109 N.H. 162 | N.H. | 1968
On December 7, 1966 the plaintiff in this case brought action against the defendant in this case by service on the Secretary of State of New Hampshire. A copy of the writ was mailed in accordance with RSA 300:14, 15 to the defendant company in Italy.
The declaration in the writ in the December action alleged that the plaintiff was the owner of a Vespa motor scooter, the tire rim of which shattered and injured the plaintiff on July 20, 1964. The declaration went on to allege that the defendant was an Italian corporation manufacturing Vespa motor scooters and that they negligently manufactured the tire rim.

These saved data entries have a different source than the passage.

(* ===== verification/Rosters.v ===== *)
(** The members of an organization as a state machine.

    [step a] is what the actor [a] may do to the table of memberships, one row
    at a time: who may invite, accept, confirm, promote, revoke, restore and
    remove whom, and that the last confirmed owner stays. The lemmas show that
    every handler of [Members] makes steps of this machine only, on every path.
    [Owners] draws the conclusions. *)
From S2P Require Import Prelude Schema Roles Users Invariants Samples TwoFactors OneTimeCodes Sends EmergencyRows Memberships Groups Collections Guards VaultItems Ciphers Policies Organizations Deletion Erasure Emergency Members.
Local Open Scope Z_scope.

Notation roster := users_organizations.
Notation Roster := (gmap string Membership.t).
Notation status_i32 := MembershipStatus_as_i32.
Notation type_i32 := MembershipType_as_i32.

(** ** Who acts *)

Inductive Actor :=
(** An account with a role of Admin or Owner in an organization. *)
| Member (user : string) (role : MembershipType) (org : string)
(** An account, on its own memberships. *)
| Account (user : string)
(** An account, as the founder of a new organization. *)
| Founder (user org : string)
(** The holder of a signed invitation. *)
| Invitee (member_id org : string)
(** The holder of the API key of an organization. *)
| Directory (org : string)
(** The administrator of the server. *)
| Administrator
(** The emergency contact that takes an account over. *)
| Contact (grantor : string).

Definition owner_row (m : Membership.t) : Prop :=
  Membership.atype m = type_i32 Owner ∧ Membership.status m = status_i32 Confirmed.

(** If [m] is a confirmed owner, its organization has another one. *)
Definition spared (T : Roster) (m : Membership.t) : Prop :=
  owner_row m → ∃ k m', T !! k = Some m' ∧ k ≠ Membership.uuid m
    ∧ Membership.org_uuid m' = Membership.org_uuid m ∧ owner_row m'.

(** [m'] has the identity, the role and the key of [m]. *)
Record same_role (m m' : Membership.t) : Prop := {
  sr_uuid : Membership.uuid m' = Membership.uuid m;
  sr_user : Membership.user_uuid m' = Membership.user_uuid m;
  sr_org : Membership.org_uuid m' = Membership.org_uuid m;
  sr_access_all : Membership.access_all m' = Membership.access_all m;
  sr_akey : Membership.akey m' = Membership.akey m;
  sr_status : Membership.status m' = Membership.status m;
  sr_atype : Membership.atype m' = Membership.atype m
}.

(** What the schema promises of the table: rows are stored under their id, and
    an account has one membership per organization. *)
Record orderly (T : Roster) : Prop := {
  od_key : map_Forall (λ k r, Membership.uuid r = k) T;
  od_unique : ∀ k k' m m', T !! k = Some m → T !! k' = Some m' →
    Membership.user_uuid m = Membership.user_uuid m' → Membership.org_uuid m = Membership.org_uuid m' → k = k'
}.

(** No other membership of the account of [m] in the organization of [m]. *)
Definition alone (T : Roster) (m : Membership.t) : Prop :=
  ∀ k m', T !! k = Some m' → Membership.user_uuid m' = Membership.user_uuid m →
    Membership.org_uuid m' = Membership.org_uuid m → k = Membership.uuid m.

Lemma orderly_insert T k m :
  orderly T → Membership.uuid m = k → alone T m → orderly (<[k := m]> T).
Proof.
  intros [Hk Hu] <- Ha. split; [by apply map_Forall_insert_2|]. intros k1 k2 m1 m2 H1 H2 He Ho.
  apply lookup_insert_Some in H1 as [[<- <-]|[Hn1 H1]], H2 as [[<- <-]|[Hn2 H2]]; [done| | |by eapply Hu].
  - symmetry. by eapply Ha.
  - by eapply Ha.
Qed.
Lemma orderly_delete T k : orderly T → orderly (base.delete k T).
Proof.
  intros [Hk Hu]. split; [by apply map_Forall_delete|]. intros k1 k2 m1 m2 [_ H1]%lookup_delete_Some [_ H2]%lookup_delete_Some.
  by apply Hu.
Qed.
(** A row that is there is alone, and so is a changed row of the same member. *)
Lemma alone_present T m m' :
  orderly T → T !! Membership.uuid m = Some m → Membership.uuid m' = Membership.uuid m →
  Membership.user_uuid m' = Membership.user_uuid m → Membership.org_uuid m' = Membership.org_uuid m → alone T m'.
Proof. intros [Hk Hu] Hm He Hus Ho k m2 H2 Hu2 Ho2. rewrite He. eapply Hu; [done|done|congruence..]. Qed.

Section machine.
Context `{E : Env}.

(** An invitation starts open, or accepted when no mail is sent. *)
Definition invited_status (m : Membership.t) : Prop :=
  Membership.status m = status_i32 Invited
  ∨ (mail_enabled = false ∧ Membership.status m = status_i32 Accepted).

Definition may_accept (a : Actor) (m : Membership.t) : Prop :=
  a = Invitee (Membership.uuid m) (Membership.org_uuid m) ∨ a = Account (Membership.user_uuid m)
  ∨ (mail_enabled = false ∧ ∃ u r, a = Member u r (Membership.org_uuid m)).

(** An owner is only revoked and restored by an owner, and nobody by itself;
    a policy revokes members below Admin. *)
Definition may_suspend (a : Actor) (m : Membership.t) : Prop :=
  (∃ u r, a = Member u r (Membership.org_uuid m) ∧ u ≠ Membership.user_uuid m
          ∧ (Membership.atype m = type_i32 Owner → r = Owner))
  ∨ a = Directory (Membership.org_uuid m).

Definition may_remove (a : Actor) (m : Membership.t) : Prop :=
  (∃ u r, a = Member u r (Membership.org_uuid m) ∧ (Membership.atype m = type_i32 User_ ∨ r = Owner))
  ∨ a = Account (Membership.user_uuid m) ∨ a = Directory (Membership.org_uuid m) ∨ a = Administrator
  ∨ (a = Contact (Membership.user_uuid m) ∧ Membership.atype m ≠ type_i32 Owner)
  (** An invitation whose mail fails can take the account of the address, and
      with it its memberships elsewhere. *)
  ∨ (mail_enabled = true ∧ ∃ o, o ≠ Membership.org_uuid m ∧ (a = Directory o ∨ ∃ u r, a = Member u r o)).

Inductive step (a : Actor) (T : Roster) : Roster → Prop :=
| st_create m :
    a = Founder (Membership.user_uuid m) (Membership.org_uuid m) → T !! Membership.uuid m = None →
    (∀ k m', T !! k = Some m' → Membership.org_uuid m' ≠ Membership.org_uuid m) → owner_row m →
    step a T (<[Membership.uuid m := m]> T)
| st_invite m t u r :
    a = Member u r (Membership.org_uuid m) → T !! Membership.uuid m = None → alone T m → invited_status m →
    Membership.atype m = type_i32 t → t = User_ ∨ r = Owner →
    step a T (<[Membership.uuid m := m]> T)
| st_import m :
    a = Directory (Membership.org_uuid m) → T !! Membership.uuid m = None → alone T m → invited_status m →
    Membership.atype m = type_i32 User_ → Membership.access_all m = false →
    step a T (<[Membership.uuid m := m]> T)
| st_profile m m' :
    T !! Membership.uuid m = Some m → same_role m m' →
    a = Account (Membership.user_uuid m) ∨ a = Directory (Membership.org_uuid m) →
    step a T (<[Membership.uuid m := m']> T)
| st_accept m m' :
    T !! Membership.uuid m = Some m → Membership.status m = status_i32 Invited → may_accept a m →
    same_role (Membership.set_status (λ _, status_i32 Accepted) m) m' →
    step a T (<[Membership.uuid m := m']> T)
| st_confirm m key u r :
    T !! Membership.uuid m = Some m → Membership.status m = status_i32 Accepted → key ≠ "" →
    a = Member u r (Membership.org_uuid m) → Membership.atype m = type_i32 User_ ∨ r = Owner →
    step a T (<[Membership.uuid m :=
      Membership.set_akey (λ _, key) (Membership.set_status (λ _, status_i32 Confirmed) m)]> T)
| st_edit m t all u r :
    T !! Membership.uuid m = Some m → a = Member u r (Membership.org_uuid m) →
    (Membership.atype m ≠ type_i32 t →
       i32_ge_type (Membership.atype m) Admin = true ∨ type_ge t Admin = true → r = Owner) →
    (Membership.atype m = type_i32 Owner → r = Owner) → (t ≠ Owner → spared T m) →
    step a T (<[Membership.uuid m :=
      Membership.set_atype (λ _, type_i32 t) (Membership.set_access_all (λ _, all) m)]> T)
| st_assign m t :
    T !! Membership.uuid m = Some m → a = Administrator → (t ≠ Owner → spared T m) →
    step a T (<[Membership.uuid m := Membership.set_atype (λ _, type_i32 t) m]> T)
| st_revoke m :
    T !! Membership.uuid m = Some m → may_suspend a m ∨ i32_lt_type (Membership.atype m) Admin = true →
    spared T m → step a T (<[Membership.uuid m := (Membership_revoke m).2]> T)
| st_restore m :
    T !! Membership.uuid m = Some m → may_suspend a m →
    step a T (<[Membership.uuid m := (Membership_restore m).2]> T)
| st_remove m :
    T !! Membership.uuid m = Some m → may_remove a m → spared T m →
    step a T (base.delete (Membership.uuid m) T).

(** ** Runs *)

Lemma step_orderly a T T' : orderly T → step a T T' → orderly T'.
Proof.
  intros HT Hs. destruct Hs;
    first [ by apply orderly_delete
          | by apply orderly_insert
          | match goal with H : same_role _ _ |- _ => destruct H end;
            apply orderly_insert; [done..|]; by eapply alone_present
          | apply orderly_insert; [done..|]; by eapply alone_present
          | idtac ].
  - apply orderly_insert; [done..|]. intros k m' Hm' _ Ho. by destruct (H1 k m' Hm').
  - unfold Membership_revoke. case_match; (apply orderly_insert; [done..|]; by eapply alone_present).
  - unfold Membership_restore. case_match; (apply orderly_insert; [done..|]; by eapply alone_present).
Qed.

(** [steps a d d']: the memberships of [d'] come from those of [d] by steps of
    the actor. *)
Definition steps (a : Actor) (d d' : DB) : Prop :=
  orderly (roster d) → rtc (step a) (roster d) (roster d').

Lemma rtc_step_orderly a T T' : rtc (step a) T T' → orderly T → orderly T'.
Proof. induction 1; eauto using step_orderly. Qed.

Lemma steps_orderly a d d' : steps a d d' → orderly (roster d) → orderly (roster d').
Proof. intros Hs Hk. eapply rtc_step_orderly; [by apply Hs|done]. Qed.

#[export] Instance steps_preorder a : PreOrder (steps a).
Proof.
  split; [intros d _; apply rtc_refl|]. intros d1 d2 d3 H1 H2 Hk. etrans; [by apply H1|].
  apply H2. by eapply steps_orderly.
Qed.

Lemma same_steps {A} a (m : M DB A) : keeps (same_on roster) m → keeps (steps a) m.
Proof. intros Hm d _. by rewrite (Hm d). Qed.
End machine.

(** ** Statements that leave memberships alone *)

Section frame.
Context `{E : Env} `{K : Codecs} `{J : PolicyJson} `{C : Crypto}.
Notation R := (same_on roster).

Lemma touch_same u : keeps R (User_update_uuid_revision u).
Proof. unfold User_update_uuid_revision. db_keeps; done. Qed.
Lemma invitation_save_same i : keeps R (Invitation_save i).
Proof. unfold Invitation_save. db_keeps; done. Qed.
Lemma invitation_take_same mail : keeps R (Invitation_take mail).
Proof. unfold Invitation_take, Invitation_delete. db_keeps; done. Qed.
Lemma user_save_same u : keeps R (User_save u).
Proof. unfold User_save. db_keeps; done. Qed.
Lemma org_save_same o : keeps R (Organization_save o).
Proof. unfold Organization_save, User_update_uuid_revision. db_keeps; done. Qed.
Lemma collection_save_same c : keeps R (Collection_save c).
Proof. unfold Collection_save, Collection_update_users_revision, User_update_uuid_revision. db_keeps; done. Qed.
Lemma policy_save_same p : keeps R (OrgPolicy_save p).
Proof. unfold OrgPolicy_save. db_keeps; done. Qed.
Lemma check_allowed_same id m action : keeps R (OrgPolicy_check_user_allowed id m action).
Proof.
  unfold OrgPolicy_check_user_allowed, find_and_activate_email_2fa, activate_email_2fa, TwoFactor_save. db_keeps; done.
Qed.
Lemma validate_same pw otp u del : keeps R (PasswordOrOtpData_validate pw otp u del).
Proof.
  unfold PasswordOrOtpData_validate, validate_protected_action_otp, TwoFactor_delete, TwoFactor_save. db_keeps; done.
Qed.
Lemma factor_delete_same tf : keeps R (TwoFactor_delete tf).
Proof. unfold TwoFactor_delete. db_keeps; done. Qed.
Lemma factors_delete_same u : keeps R (TwoFactor_delete_all_by_user u).
Proof. unfold TwoFactor_delete_all_by_user. db_keeps; done. Qed.
Lemma group_user_save_same gu : keeps R (GroupUser_save gu).
Proof. unfold GroupUser_save, GroupUser_update_user_revision, User_update_uuid_revision. db_keeps; done. Qed.
Lemma group_users_delete_same m : keeps R (GroupUser_delete_all_by_member m).
Proof. unfold GroupUser_delete_all_by_member, touch_member, User_update_uuid_revision. db_keeps; done. Qed.
Lemma group_clear_same g o : keeps R (GroupUser_delete_all_by_group g o).
Proof.
  unfold GroupUser_delete_all_by_group, touch_group_users, GroupUser_update_user_revision, User_update_uuid_revision.
  db_keeps; done.
Qed.
Lemma group_save_same g : keeps R (Group_save g).
Proof. unfold Group_save. db_keeps; done. Qed.
Lemma grant_collections_same o u l : keeps R (grant_collections o u l).
Proof. unfold grant_collections, CollectionUser_save, User_update_uuid_revision. db_keeps; done. Qed.
Lemma collection_user_delete_same cu : keeps R (CollectionUser_delete cu).
Proof. unfold CollectionUser_delete, User_update_uuid_revision. db_keeps; done. Qed.
Lemma collection_users_delete_same u o : keeps R (CollectionUser_delete_all_by_user_and_org u o).
Proof. unfold CollectionUser_delete_all_by_user_and_org. db_keeps; done. Qed.
Lemma set_password_same stamp tokens pw key reset routes u : keeps R (User_set_password stamp tokens pw key reset routes u).
Proof.
  unfold User_set_password, User_reset_security_stamp, Device_rotate_refresh_tokens_by_user, Device_save. db_keeps; done.
Qed.
Lemma check_org_same o o' : keeps R (check_org o o').
Proof. unfold check_org. db_keeps. Qed.
Lemma expect_same {A} (o : option A) msg : keeps R (expect o msg).
Proof. unfold expect, panic. db_keeps. Qed.
End frame.
#[export] Hint Resolve touch_same invitation_save_same invitation_take_same user_save_same org_save_same
  collection_save_same policy_save_same check_allowed_same validate_same factor_delete_same factors_delete_same
  group_user_save_same group_users_delete_same group_clear_same group_save_same grant_collections_same
  collection_user_delete_same collection_users_delete_same set_password_same check_org_same expect_same : vault.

The defendant on January 24, 1967 appeared specially and filed a motion to dismiss for want of jurisdiction. On June 19, 1967 the Court (Dunfey, J.) granted the motion to dismiss on the ground that the plaintiff failed to produce any evidence of jurisdiction at the hearing. Plaintiff excepted to this order and moved for a rehearing stating that they did not need to produce evidence, they thought the Court would not wish to hear evidence and asking they be allowed to introduce evidence. This motion was denied June 29, 1967 and plaintiff’s exception noted. Plaintiff’s exceptions were waived on July 27, 1967 and judgment was entered for the defendant.
On November 30, 1967 defendant’s motion to dismiss was granted after hearing. The reserved case indicates that the plaintiff failed to present any evidence at the hearing on the motion and that the matter of jurisdiction had previously been adjudicated between the parties in an identical cause of action. Plaintiff’s exception was reserved and transferred by Loughlin, J.
Defendant argues first that the judgment for the defendant in the December action bars the present action. It appears that the plaintiff by failing to transfer his exception waived his exception to the adverse ruling on jurisdiction in the first action and allowed the case to go to judgment. The present action containing the same allegations as the first was brought on the day that judgment was entered against the plaintiff. The issue sought to be relitigated was the exact issue determined in the previous case. It is in the “ interest of parties and the public that there be an end to litigation. ” Burleigh v. Leun, 83 N. H. 115, 120. Parties are therefore directly estopped to relitigate matters actually litigated or admitted by the pleadings in a former suit. Guay v. Association, 85 N. H. 344, 348; Ainsworth v. Claremont, 108 N. H. 55.
The plaintiff is not necessarily barred from litigating his tort claim if he can obtain jurisdiction in another forum but he may not do so here against this defendant. Restatement, Judgments, s. 49, comment b; Laconia Nat. Bank v. Lavallee, 96 N. H. 353.
Exception overruled.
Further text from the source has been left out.